Milano, 2 lug. (AdnKronos) – Il settore bancario italiano è sottoposto a una regolazione, quella della Bce, in cui il modello di business dominante non è quello italiano, ma quello francese o tedesco, meno esposto alle aziende nazionali. Per questo, occorrerà trovare prima o poi un meccanismo che consenta di erogare credito alle pmi, senza violare la regolamentazione. Lo ha spiegato l’ad di Intesa SanPaolo Carlo Messina, oggi a Milano, durante un convegno organizzato dalla banca sulle piccole e medie imprese.
Le imprese di assicurazione, ha spiegato Messina, “hanno la possibilità di investire una percentuale limitata” dei loro attivi nelle piccole e medie imprese, ma “possono investire. E noi abbiamo una compagnia di assicurazione importante”. Quello che non va dimenticato è che “il modello di business dominante nella Bce, quella che ci regolamenta e ci attribuisce i requisiti, è un modello di business che non è quello italiano, ma è quello francese e quello tedesco, in cui la concentrazione del credito è molto più bassa”.

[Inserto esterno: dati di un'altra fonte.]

(** ** Handles that outlive their pool *)

(** Releasing handles whose pool is gone deletes their objects in turn. *)
Lemma release_all_expired hs : ∀ id w,
  Forall (checked_out_from id) hs →
  pools w !! id = None →
  release_all hs w =
    (Ok (),
     mkWorld (pools w) (next_pool w) (rev (EvDelete <$> omap get hs) ++ trace w)).
Proof.
  induction hs as [|h hs IH]; intros id w Hhs Hw.
  - simpl. by destruct w.
  - apply Forall_cons in Hhs as [[p ->] Hhs].
    simpl release_all. unfold dispose, unique_ptr_dtor. simpl get.
    simpl get_deleter. cbv beta match.
    rewrite (operator_call_expired [] _ p w id) by done.
    rewrite (IH id _ Hhs) by done.
    simpl. rewrite <- !app_assoc. reflexivity.
Qed.

(** X6.  Handles that outlive their pool (the scenario of the test
    AcquireDeletePoolRelease, for every [K]).  [K] new objects are
    acquired and kept; the pool is dropped: its destructor finds an empty
    stack and deletes nothing.  Releasing the [K] handles afterwards
    deletes each of the [K] objects once, in the order of release, calls
    [add] for none of them and touches no pool. *)
Theorem outstanding_handles_after_teardown :
  ∀ (faults : list exception) (f : nat → FactoryResult) (lim : N) (K : nat) (w : World),
    lim ≤ SIZE_MAX →
    lim = Unlimited ∨ N.of_nat K ≤ lim →
    (∀ k, (k < K)%nat → ∃ p, f k = Returns (Some p)) →
    let (id, w0) := create (mkFactory f 0) lim w in
    ∃ obs w1 w2 w3 objs,
      acquire_loop K id w0 = Some (obs, w1)
      ∧ omap get (handles_of obs) = objs
      ∧ length objs = K
      ∧ reset faults id w1 = Some (Ok (), w2)
      ∧ trace w2 = trace w1
      ∧ pools w2 = delete id (pools w1)
      ∧ release_all (handles_of obs) w2 = (Ok (), w3)
      ∧ trace w3 = rev (EvDelete <$> objs) ++ trace w2
      ∧ pools w3 = pools w2.
Proof.
  intros faults f lim K w Hmax Hl Hf.
  destruct (acquire_then_release f lim K w Hmax Hl Hf) as
    (obs & hs & Hloop & Hhs & Hall & Hlen & _).
  unfold create in *. simpl in Hloop.
  set (id := next_pool w) in *.
  assert (length (omap get hs) = K) as Hobjs.
  { clear -Hall Hlen. subst K. induction Hall as [|h hs [p ->] _ IH]; [done|].
    simpl. by f_equal. }
  eexists obs, _, _, _, (omap get hs).
  split; [exact Hloop|]. rewrite Hhs. split; [reflexivity|].
  split; [exact Hobjs|].
  unfold reset. rewrite lookup_store. unfold RaiiObjectPool_dtor. simpl.
  split; [reflexivity|]. split; [reflexivity|]. split; [reflexivity|].
  rewrite (release_all_expired hs id); [|exact Hall|simpl; apply lookup_delete_eq].
  split; [reflexivity|]. split; reflexivity.
Qed.

Lemma outstanding_handles_after_teardown_witness :
  (Unlimited ≤ SIZE_MAX)
  ∧ (Unlimited = Unlimited ∨ N.of_nat 4 ≤ Unlimited)
  ∧ (∀ k, (k < 4)%nat → ∃ p, fresh_objects k = Returns (Some p))
  ∧ let (id, w0) := create (mkFactory fresh_objects 0) Unlimited (mkWorld ∅ 0%nat []) in
    ∃ obs w1 w2 w3 objs,
      acquire_loop 4 id w0 = Some (obs, w1)
      ∧ omap get (handles_of obs) = objs
      ∧ length objs = 4%nat
      ∧ reset [] id w1 = Some (Ok (), w2)
      ∧ trace w2 = trace w1
      ∧ pools w2 = delete id (pools w1)
      ∧ release_all (handles_of obs) w2 = (Ok (), w3)
      ∧ trace w3 = rev (EvDelete <$> objs) ++ trace w2
      ∧ pools w3 = pools w2.
Proof.
  assert (Unlimited ≤ SIZE_MAX) as H1 by (unfold Unlimited, SIZE_MAX; lia).
  assert (Unlimited = Unlimited ∨ N.of_nat 4 ≤ Unlimited) as H2 by (by left).
  assert (∀ k, (k < 4)%nat → ∃ p, fresh_objects k = Returns (Some p)) as H3
    by (intros k _; eexists; reflexivity).
  split; [exact H1|]. split; [exact H2|]. split; [exact H3|].
  exact (outstanding_handles_after_teardown [] fresh_objects Unlimited 4
           (mkWorld ∅ 0%nat []) H1 H2 H3).
Defined.

(** ** More on reachable states *)

(** What [acquire] never changes: the limit and the factory's behaviour;
    the factory is invoked at most once. *)
Lemma acquire_static this self r self' :
  acquire this self = (r, self') →
  _limit self' = _limit self
  ∧ outcome (_factory self') = outcome (_factory self)
  ∧ (invoked (_factory self) ≤ invoked (_factory self'))%nat.
Proof.
  unfold acquire. destruct (_poolContainer self) as [|top rest].
  - destruct ((_limit self =? Unlimited) || (_allocated self <? _limit self)).
    + unfold call. destruct (outcome _ _); intros [= <- <-]; simpl; auto.
    + intros [= <- <-]. auto.
  - intros [= <- <-]. simpl. auto.
Qed.

(** The identifiers handed out only grow. *)
Lemma step_next_pool op s s' :
  step op s = Some s' → (next_pool (world s) ≤ next_pool (world s'))%nat.
Proof.
  intros Hstep. destruct op as [f lim|id0|k faults|id0 faults]; simpl in Hstep.
  - destruct (lim <=? SIZE_MAX); [|done]. injection Hstep as <-. simpl. lia.
  - unfold acquire_on in Hstep.
    destruct (pools (world s) !! id0) as [self0|]; [|done].
    destruct (acquire id0 self0) as [[h|e|] self0']; [| |done];
      by injection Hstep as <-.
  - destruct (handles s !! k) as [h|]; [|done].
    destruct (dispose faults h (world s)) as [r w'] eqn:Hdis.
    destruct r; [|done..]. injection Hstep as <-. simpl.
    apply dispose_effect in Hdis as [Hn _]. lia.
  - unfold reset, RaiiObjectPool_dtor in Hstep.
    destruct (pools (world s) !! id0) as [self0|]; [|done].
    rewrite destructor_loop_deletes in Hstep. by injection Hstep as <-.
Qed.

(** A pool that is gone is not brought back by any operation. *)
Lemma step_gone op s s' (id : PoolId) :
  (id < next_pool (world s))%nat →
  pools (world s) !! id = None →
  step op s = Some s' →
  pools (world s') !! id = None.
Proof.
  intros Hid Hw Hstep.
  destruct op as [f lim|id0|k faults|id0 faults]; simpl in Hstep.
  - destruct (lim <=? SIZE_MAX); [|done]. injection Hstep as <-. simpl.
    rewrite lookup_insert_ne by lia. done.
  - unfold acquire_on in Hstep.
    destruct (pools (world s) !! id0) as [self0|] eqn:Hw0; [|done].
    assert (id0 ≠ id) as Hne by congruence.
    destruct (acquire id0 self0) as [[h|e|] self0']; [| |done];
      injection Hstep as <-; simpl; by rewrite lookup_insert_ne.
  - destruct (handles s !! k) as [h|]; [|done].
    destruct (dispose faults h (world s)) as [r w'] eqn:Hdis.
    destruct r; [|done..]. injection Hstep as <-. simpl.
    apply dispose_effect in Hdis as [_ [->|(id0 & self0 & _ & Hw0 & ->)]]; [done|].
    assert (id0 ≠ id) as Hne by congruence. by rewrite lookup_insert_ne.
  - unfold reset, RaiiObjectPool_dtor in Hstep.
    destruct (pools (world s) !! id0) as [self0|]; [|done].
    rewrite destructor_loop_deletes in Hstep. injection Hstep as <-. simpl.
    destruct (decide (id0 = id)) as [->|Hne].
    + apply lookup_delete_eq.
    + by rewrite lookup_delete_ne.
Qed.

(** X7.  A destroyed pool never comes back.  Once a pool that was created
    is gone, no sequence of client operations (also creations of new
    pools) makes its identifier resolve again; so every full handle that
    refers to it, whenever it is let go afterwards, has its object deleted,
    with no call of [add] and no change to any pool. *)
Theorem destroyed_pool_never_resolves_again :
  ∀ (ops : list Op) (s s' : Program) (id : PoolId),
    (id < next_pool (world s))%nat →
    pools (world s) !! id = None →
    run ops s = Some s' →
    pools (world s') !! id = None
    ∧ ∀ faults h p,
        get h = Some p →
        _ptrToOwnerPool (get_deleter h) = Some id →
        dispose faults h (world s') = (Ok (), log (EvDelete p) (world s')).
Proof.
  intros ops s s' id Hid Hw Hrun.
  assert (pools (world s') !! id = None) as Hgone.
  { revert s Hid Hw Hrun. induction ops as [|op ops IH]; intros s Hid Hw Hrun;
      simpl in Hrun.
    - by injection Hrun as <-.
    - destruct (step op s) as [s1|] eqn:Hstep; [|done].
      apply (IH s1); [|by eapply step_gone|done].
      pose proof (step_next_pool _ _ _ Hstep). lia. }
  split; [exact Hgone|].
  intros faults h p Hp Hd. unfold dispose, unique_ptr_dtor. rewrite Hp.
  by rewrite (operator_call_expired faults _ p _ id Hd Hgone).
Qed.

Lemma destroyed_pool_never_resolves_again_witness :
  let s := mkProgram (mkWorld ∅ 1%nat [])
                     [mkUniquePtr (Some 100%nat) (mkDeleter (Some 0%nat))] in
  let ops := [OpCreate fresh_objects 1; OpAcquire 1%nat] in
  ∃ s',
    (0 < next_pool (world s))%nat
    ∧ pools (world s) !! 0%nat = None
    ∧ run ops s = Some s'
    ∧ pools (world s') !! 0%nat = None
    ∧ ∀ faults h p,
        get h = Some p →
        _ptrToOwnerPool (get_deleter h) = Some 0%nat →
        dispose faults h (world s') = (Ok (), log (EvDelete p) (world s')).
Proof.
  intros s ops. eexists.
  assert (0 < next_pool (world s))%nat as H1 by (simpl; lia).
  assert (pools (world s) !! 0%nat = None) as H2 by reflexivity.
  split; [exact H1|]. split; [exact H2|].
  assert (run ops s = Some _) as H3 by reflexivity.
  split; [exact H3|].
  exact (destroyed_pool_never_resolves_again ops s _ 0%nat H1 H2 H3).
Defined.

(** What one operation leaves unchanged in a pool that stays alive. *)
Lemma step_static op s s' id self self' :
  consistent s →
  step op s = Some s' →
  pools (world s) !! id = Some self →
  pools (world s') !! id = Some self' →
  _limit self' = _limit self
  ∧ outcome (_factory self') = outcome (_factory self)
  ∧ (invoked (_factory self) ≤ invoked (_factory self'))%nat.
Proof.
  intros [Hpools Hhs] Hstep Hw Hw'.
  assert (self' = self → _limit self' = _limit self
            ∧ outcome (_factory self') = outcome (_factory self)
            ∧ (invoked (_factory self) ≤ invoked (_factory self'))%nat) as Hsame
    by (by intros ->).
  destruct op as [f lim|id0|k faults|id0 faults]; simpl in Hstep.
  - destruct (lim <=? SIZE_MAX); [|done]. injection Hstep as <-.
    simpl in Hw'. destruct (Hpools id self Hw) as [Hid _].
    rewrite lookup_insert_ne in Hw' by lia. apply Hsame. congruence.
  - unfold acquire_on in Hstep.
    destruct (pools (world s) !! id0) as [self0|] eqn:Hw0; [|done].
    destruct (acquire id0 self0) as [r self0'] eqn:Hacq.
    assert (pools (world s') = <[id0 := self0']> (pools (world s))) as Hp.
    { destruct r; [| |done]; by injection Hstep as <-. }
    rewrite Hp in Hw'.
    destruct (decide (id = id0)) as [->|Hne].
    + rewrite lookup_insert_eq in Hw'. injection Hw' as <-.
      rewrite Hw in Hw0. injection Hw0 as <-.
      by eapply acquire_static.
    + rewrite lookup_insert_ne in Hw' by done. apply Hsame. congruence.
  - destruct (handles s !! k) as [h|] eqn:Hk; [|done].
    destruct (dispose faults h (world s)) as [r w'] eqn:Hdis.
    destruct r; [|done..]. injection Hstep as <-. simpl in Hw'.
    apply dispose_effect in Hdis as [_ [Hp|(id0 & self0 & _ & Hw0 & Hp)]];
      rewrite Hp in Hw'.
    + apply Hsame. congruence.
    + destruct (decide (id = id0)) as [->|Hne].
      * rewrite lookup_insert_eq in Hw'. injection Hw' as <-.
        rewrite Hw in Hw0. injection Hw0 as <-. simpl. auto.
      * rewrite lookup_insert_ne in Hw' by done. apply Hsame. congruence.
  - unfold reset in Hstep.
    destruct (pools (world s) !! id0) as [self0|] eqn:Hw0; [|done].
    unfold RaiiObjectPool_dtor in Hstep.
    rewrite destructor_loop_deletes in Hstep. injection Hstep as <-.
    simpl in Hw'. apply lookup_delete_Some in Hw' as [_ Hw'].
    apply Hsame. congruence.
Qed.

“Noi – continua Messina – abbiamo una concentrazione molto elevata, che vuol dire sofferenze molto alte: quando il ciclo gira male, il confronto e la regolazione ti penalizzano. Prima o poi bisognerà trovare un meccanismo che consenta un maggiore accesso al credito in via diretta da parte delle aziende, un elemento in linea con la regolamentazione dei regulator internazionali”.